Ohio Governor Signs Bill for Party Labels for State Supreme and State Appeals Judicial Elections

On July 1, Ohio Governor Mike DeWine signed SB 80, which puts party labels on general election ballots for candidates for Supreme Court Justice and Judge of a State Appeals Court. The office has always been partisan, with party nominees chosen in primaries. But the general election ballots always omitted party labels for those offices.

This outcome is ironic, because a decade ago, the Ohio Democratic Party sued to force the state to print such labels on general election ballots, but the party lost the case. Since then, however, Democratic nominees have been doing better than Republicans for those offices, so now it is the Republican majority in the legislature that decided they want party labels.

Whitney Bilyeu is New Chair of Libertarian Party

On July 12, the Libertarian Party announced the results of the ranked choice voting for national chair of the party. The new chair is Whitney Bilyeu, who has recently been the state chair of the Texas party. There were five rounds before a winner was determined. The decision was made by the national committee, meeting yesterday by zoom.

She is the fourth female in that position. The first was Susan Nolan; the second was Alicia Clark; the third was Mary Gingell.

Alaskan Independence Party Lawsuit Over Freedom of Association to be Argued July 12

On July 12, an Alaska state trial court will hear oral argument in Kohlhaas v State, 3AN-20-09532. This is the case filed last year against the new Alaska election law that lets candidates appear on the general ballot with the party label, even though the party does not necessarily support them. The only political party in the lawsuit is the Alaskan Independence Party. However there are individual plaintiffs from other parties. See this story.

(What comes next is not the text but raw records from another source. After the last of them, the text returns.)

(* ===== verification/RbtModel.v ===== *)
(** * Red-black trees (include/rbt.h, lib/rbt.c): the C code

    A heap of [rbt_node_t] structures keyed by their address, and the root
    pointer. NULL is the address 0 and never holds a structure. Every function
    is the C function of the same name, pointer write by pointer write. The
    augmenting functions take the callback [func] as an argument, as in C, and
    run on any state that holds a node heap. *)
From S2P Require Import Prelude.

Definition NULL : Z := 0.

Inductive color := RED | BLACK.

#[export] Instance color_eq_dec : EqDecision color.
Proof. solve_decision. Defined.

Definition is_red (c : color) : bool := match c with RED => true | BLACK => false end.

Record rbt_node := RbtNode { n_color : color; n_f : Z; n_l : Z; n_r : Z }.

Abbreviation nodes := (gmap Z rbt_node).

Record rbt := Rbt { rbt_root : Z; rbt_nodes : nodes }.

(** ** Field access through a pointer *)
Section fields.
Definition rd (p : Z) : M rbt rbt_node :=
  s <- get ;; deref (rbt_nodes s !! p).
Definition wr (p : Z) (n : rbt_node) : M rbt unit :=
  modify (λ s, Rbt (rbt_root s) (<[p := n]> (rbt_nodes s))).
Definition get_color (p : Z) : M rbt color := n <- rd p ;; ret (n_color n).
Definition get_f (p : Z) : M rbt Z := n <- rd p ;; ret (n_f n).
Definition get_l (p : Z) : M rbt Z := n <- rd p ;; ret (n_l n).
Definition get_r (p : Z) : M rbt Z := n <- rd p ;; ret (n_r n).
Definition set_color (p : Z) (c : color) : M rbt unit :=
  n <- rd p ;; wr p (RbtNode c (n_f n) (n_l n) (n_r n)).
Definition set_f (p q : Z) : M rbt unit :=
  n <- rd p ;; wr p (RbtNode (n_color n) q (n_l n) (n_r n)).
Definition set_l (p q : Z) : M rbt unit :=
  n <- rd p ;; wr p (RbtNode (n_color n) (n_f n) q (n_r n)).
Definition set_r (p q : Z) : M rbt unit :=
  n <- rd p ;; wr p (RbtNode (n_color n) (n_f n) (n_l n) q).
Definition get_root : M rbt Z := gets rbt_root.
Definition set_root (q : Z) : M rbt unit := modify (λ s, Rbt q (rbt_nodes s)).
End fields.

(** [node && node->color == RED] *)
Definition red_ptr (p : Z) : M rbt bool :=
  if p =? NULL then ret false else c <- get_color p ;; ret (is_red c).

(** [!node || node->color == BLACK] *)
Definition black_ptr (p : Z) : M rbt bool := b <- red_ptr p ;; ret (negb b).

(** The parameter [struct rbt_node_t **link]: which pointer it points to. *)
Inductive link := LinkRoot | LinkL (p : Z) | LinkR (p : Z).

Definition link_read (k : link) : M rbt Z :=
  match k with
  | LinkRoot => get_root
  | LinkL p => get_l p
  | LinkR p => get_r p
  end.

Definition link_write (k : link) (q : Z) : M rbt unit :=
  match k with
  | LinkRoot => set_root q
  | LinkL p => set_l p q
  | LinkR p => set_r p q
  end.

Definition rb_link_node (node parent : Z) (k : link) : M rbt unit :=
  set_f node parent ;;;
  set_r node NULL ;;; set_l node NULL ;;;
  link_write k node.

(** Fuel of a loop that walks the heap: one more than the number of nodes. *)
Definition heap_fuel : M rbt nat := gets (λ s, S (size (rbt_nodes s))).

(** ** lib/rbt.c *)

Definition rotate_left (node : Z) : M rbt unit :=
  r <- get_r node ;;
  f <- get_f node ;;
  rl <- get_l r ;;
  set_r node rl ;;;
  (if rl =? NULL then ret tt else rl' <- get_l r ;; set_f rl' node) ;;;
  set_f node r ;;;
  set_f r f ;;;
  set_l r node ;;;
  (if f =? NULL then set_root r
   else fl <- get_l f ;;
        if node =? fl then set_l f r else set_r f r).

Definition rotate_right (node : Z) : M rbt unit :=
  l <- get_l node ;;
  f <- get_f node ;;
  lr <- get_r l ;;
  set_l node lr ;;;
  (if lr =? NULL then ret tt else lr' <- get_r l ;; set_f lr' node) ;;;
  set_f node l ;;;
  set_f l f ;;;
  set_r l node ;;;
  (if f =? NULL then set_root l
   else fl <- get_l f ;;
        if node =? fl then set_l f l else set_r f l).

Definition rbt_init : M rbt unit := set_root NULL.

(** One turn of the [while] of [rbt_insert_color], the test included. *)
Definition insert_color_body (node : Z) : M rbt (Z + unit) :=
  f <- get_f node ;;
  b <- red_ptr f ;;
  if negb b then ret (inr tt) else
  g <- get_f f ;;
  gl <- get_l g ;;
  if f =? gl then
    u <- get_r g ;;
    ub <- red_ptr u ;;
    if ub then
      set_color u BLACK ;;; set_color f BLACK ;;; set_color g RED ;;;
      ret (inl g)
    else
      fr <- get_r f ;;
      p <- (if fr =? node then rotate_left f ;;; ret (node, f) else ret (f, node)) ;;
      set_color (fst p) BLACK ;;;
      set_color g RED ;;;
      rotate_right g ;;;
      ret (inl (snd p))
  else
    u <- get_l g ;;
    ub <- red_ptr u ;;
    if ub then
      set_color u BLACK ;;; set_color f BLACK ;;; set_color g RED ;;;
      ret (inl g)
    else
      fl <- get_l f ;;
      p <- (if fl =? node then rotate_right f ;;; ret (node, f) else ret (f, node)) ;;
      set_color (fst p) BLACK ;;;
      set_color g RED ;;;
      rotate_left g ;;;
      ret (inl (snd p)).

Definition rbt_insert_color (node : Z) : M rbt unit :=
  set_color node RED ;;;
  fuel <- heap_fuel ;;
  loop fuel insert_color_body node ;;;
  root <- get_root ;;
  set_color root BLACK.

(** The second half of a turn of the [while] of [rbt_delete_color], when [node] is
    the left child and its sibling [other] is black: both nephews black, or a
    terminal rotation. *)
Definition delete_black_l (parent other : Z) : M rbt (Z * Z + Z) :=
  ol <- get_l other ;; lb <- black_ptr ol ;;
  or <- get_r other ;; rb <- black_ptr or ;;
  if lb && rb then
    set_color other RED ;;;
    f <- get_f parent ;;
    ret (inl (parent, f))
  else
    other <- (if rb then
                ol <- get_l other ;;
                set_color ol BLACK ;;; set_color other RED ;;;
                rotate_right other ;;; get_r parent
              else ret other) ;;
    pc <- get_color parent ;;
    set_color other pc ;;;
    set_color parent BLACK ;;;
    or <- get_r other ;;
    set_color or BLACK ;;;
    rotate_left parent ;;;
    root <- get_root ;;
    ret (inr root).

(** The mirror image, [node] being the right child. *)
Definition delete_black_r (parent other : Z) : M rbt (Z * Z + Z) :=
  ol <- get_l other ;; lb <- black_ptr ol ;;
  or <- get_r other ;; rb <- black_ptr or ;;
  if lb && rb then
    set_color other RED ;;;
    f <- get_f parent ;;
    ret (inl (parent, f))
  else
    other <- (if lb then
                or <- get_r other ;;
                set_color or BLACK ;;; set_color other RED ;;;
                rotate_left other ;;; get_l parent
              else ret other) ;;
    pc <- get_color parent ;;
    set_color other pc ;;;
    set_color parent BLACK ;;;
    ol <- get_l other ;;
    set_color ol BLACK ;;;
    rotate_right parent ;;;
    root <- get_root ;;
    ret (inr root).

(** One turn of the [while] of [rbt_delete_color]; the locals are
    [(node, parent)]. A red sibling is first rotated away. *)
Definition delete_color_body (np : Z * Z) : M rbt (Z * Z + Z) :=
  let '(node, parent) := np in
  nb <- black_ptr node ;;
  root <- get_root ;;
  if negb (nb && negb (node =? root)) then ret (inr node) else
  pl <- get_l parent ;;
  if pl =? node then
    other <- get_r parent ;;
    oc <- get_color other ;;
    other <- (if is_red oc then
                set_color other BLACK ;;; set_color parent RED ;;;
                rotate_left parent ;;; get_r parent
              else ret other) ;;
    delete_black_l parent other
  else
    other <- get_l parent ;;
    oc <- get_color other ;;
    other <- (if is_red oc then
                set_color other BLACK ;;; set_color parent RED ;;;
                rotate_right parent ;;; get_l parent
              else ret other) ;;
    delete_black_r parent other.

Definition rbt_delete_color (node parent : Z) : M rbt unit :=
  fuel <- heap_fuel ;;
  node <- loop fuel delete_color_body (node, parent) ;;
  if node =? NULL then ret tt else set_color node BLACK.

(** [while (node->l) node = node->l;] and its mirror image. *)
Definition leftmost_body (node : Z) : M rbt (Z + Z) :=
  l <- get_l node ;; ret (if l =? NULL then inr node else inl l).
Definition rightmost_body (node : Z) : M rbt (Z + Z) :=
  r <- get_r node ;; ret (if r =? NULL then inr node else inl r).

(** [while ((parent = node->f) && node == parent->r) node = parent;] returns
    [parent]. *)
Definition climb_r_body (node : Z) : M rbt (Z + Z) :=
  parent <- get_f node ;;
  if parent =? NULL then ret (inr parent) else
  r <- get_r parent ;; ret (if node =? r then inl parent else inr parent).
Definition climb_l_body (node : Z) : M rbt (Z + Z) :=
  parent <- get_f node ;;
  if parent =? NULL then ret (inr parent) else
  l <- get_l parent ;; ret (if node =? l then inl parent else inr parent).

Definition rbt_next (node : Z) : M rbt Z :=
  fuel <- heap_fuel ;;
  r <- get_r node ;;
  if r =? NULL then loop fuel climb_r_body node else loop fuel leftmost_body r.

Definition rbt_prev (node : Z) : M rbt Z :=
  fuel <- heap_fuel ;;
  l <- get_l node ;;
  if l =? NULL then loop fuel climb_l_body node else loop fuel rightmost_body l.

(** [rbt_delete], the path of a node with two children, up to [goto color];
    the result is [(color, s, f)]. *)
Definition delete_two (old : Z) : M rbt (color * Z * Z) :=
  fuel <- heap_fuel ;;
  r <- get_r old ;;
  node <- loop fuel leftmost_body r ;;
  oldf <- get_f old ;;
  (if oldf =? NULL then set_root node
   else oldfl <- get_l oldf ;;
        if oldfl =? old then set_l oldf node else set_r oldf node) ;;;
  s <- get_r node ;;
  f <- get_f node ;;
  color <- get_color node ;;
  f <- (if f =? old then ret node
        else
          (if s =? NULL then ret tt else set_f s f) ;;;
          set_l f s ;;;
          oldr <- get_r old ;; set_r node oldr ;;;
          oldr <- get_r old ;; set_f oldr node ;;;
          ret f) ;;
  oldf <- get_f old ;; set_f node oldf ;;;
  oldc <- get_color old ;; set_color node oldc ;;;
  oldl <- get_l old ;; set_l node oldl ;;;
  oldl <- get_l old ;; set_f oldl node ;;;
  ret (color, s, f).

(** The path of a node with at most one child [s]. *)
Definition delete_one (node s : Z) : M rbt (color * Z * Z) :=
  f <- get_f node ;;
  color <- get_color node ;;
  (if s =? NULL then ret tt else set_f s f) ;;;
  (if f =? NULL then set_root s
   else fl <- get_l f ;;
        if fl =? node then set_l f s else set_r f s) ;;;
  ret (color, s, f).

Definition rbt_delete (node : Z) : M rbt unit :=
  l <- get_l node ;;
  r <- get_r node ;;
  p <- (if l =? NULL then delete_one node r
        else if r =? NULL then delete_one node l
        else delete_two node) ;;
  let '(color, s, f) := p in
  if is_red color then ret tt else rbt_delete_color s f.

Definition rbt_first : M rbt Z :=
  fuel <- heap_fuel ;;
  res <- get_root ;;
  if res =? NULL then ret res else
  loop fuel (λ res, tmp <- rbt_prev res ;;
                    ret (if tmp =? NULL then inr res else inl tmp)) res.

(** [rbt_rep(rbt, p)]: the addresses the iteration macro visits, in order. *)
Definition rbt_rep_list : M rbt (list Z) :=
  fuel <- heap_fuel ;;
  p <- rbt_first ;;
  loop fuel (λ st : Z * list Z, let '(p, acc) := st in
    if p =? NULL then ret (inr acc)
    else q <- rbt_next p ;; ret (inl (q, acc ++ [p]))) (p, []).

(** ** The augmenting walks, over any state with a node heap *)
Section augment.
Context {S : Type} (on_tree : ∀ A, M rbt A → M S A) (func : Z → M S unit).
#[local] Abbreviation tree := (on_tree _).

Definition rbt_update_body (node : Z) : M S (Z + unit) :=
  func node ;;;
  f <- tree (get_f node) ;;
  if f =? NULL then ret (inr tt) else
  fl <- tree (get_l f) ;;
  fr <- tree (get_r f) ;;
  (if (node =? fl) && negb (fr =? NULL) then func fr
   else if negb (fl =? NULL) then func fl else ret tt) ;;;
  ret (inl f).

Definition rbt_update (node : Z) : M S unit :=
  fuel <- tree heap_fuel ;;
  loop fuel rbt_update_body node.

Definition rbt_insert_update (node : Z) : M S unit :=
  l <- tree (get_l node) ;;
  r <- tree (get_r node) ;;
  rbt_update (if negb (l =? NULL) then l else if negb (r =? NULL) then r else node).

Definition rbt_delete_update_end (node : Z) : M S unit :=
  if node =? NULL then ret tt else rbt_update node.
End augment.

Definition rbt_delete_update_begin (node : Z) : M rbt Z :=
  l <- get_l node ;;
  r <- get_r node ;;
  if (r =? NULL) && (l =? NULL) then get_f node
  else if r =? NULL then ret l
  else if l =? NULL then ret r
  else
    deepest <- rbt_next node ;;
    dr <- get_r deepest ;;
    if negb (dr =? NULL) then ret dr
    else df <- get_f deepest ;;
         if negb (df =? node) then ret df else ret deepest.

(** ** The search loops of the clients

    Every client of the tree (lib/idx_alct.c, kernel/memory/pm.c and vm.c,
    kernel/srv/srv.c, usr/fssrv/file.c) repeats two loops, a descent to the
    place of a new node and a look-up, differing only in how the key of an
    object is compared. [cmp p] is the comparison of the searched key with the
    key of the object at [p]. *)
Section search.
Context (cmp : Z → comparison).

(** [while ( *p) ...] of [_rbt_insert]: the locals are [(parent, p)]; the result
    is the empty link found, or the node that already has the key. *)
Definition descend_body (pk : Z * link) : M rbt (Z * link + (Z * link + Z)) :=
  let '(parent, k) := pk in
  cur <- link_read k ;;
  if cur =? NULL then ret (inr (inl (parent, k))) else
  match cmp cur with
  | Lt => ret (inl (cur, LinkL cur))
  | Gt => ret (inl (cur, LinkR cur))
  | Eq => ret (inr (inr cur))
  end.

Definition descend : M rbt (Z * link + Z) :=
  fuel <- heap_fuel ;;
  loop fuel descend_body (NULL, LinkRoot).

(** [_rbt_insert]: link [node] unless the key is taken ([false]). *)
Definition bst_link (node : Z) : M rbt bool :=
  r <- descend ;;
  match r with
  | inl (parent, k) => rb_link_node node parent k ;;; ret true
  | inr _ => ret false
  end.

(** [rbt_find]: the node with the key. *)
Definition find_body (n : Z) : M rbt (Z + option Z) :=
  if n =? NULL then ret (inr None) else
  match cmp n with
  | Lt => l <- get_l n ;; ret (inl l)
  | Gt => r <- get_r n ;; ret (inl r)
  | Eq => ret (inr (Some n))
  end.

Definition bst_find : M rbt (option Z) :=
  fuel <- heap_fuel ;;
  root <- get_root ;;
  loop fuel find_body root.
End search.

California Sued in Federal Court Over Law Classifying Paid Petitioners as Employees Instead of Independent Contractors

On June 23, a professional petitioning firm, and a PAC that wants to hire it, sued California over its 2019 law that classifies paid petitioners as employees instead of as independent contractors. Mobilize the Message v Bonta, c.d., 2:21cv-5115. Here is the 17-page Complaint.

The California law does not classify door-to-door salespersons as employees, nor individuals who delivery newspapers door-to-door, so the lawsuit points out that California is granting more freedom for commercial speech than for political speech. Thanks to the Free Speech Institute for this news.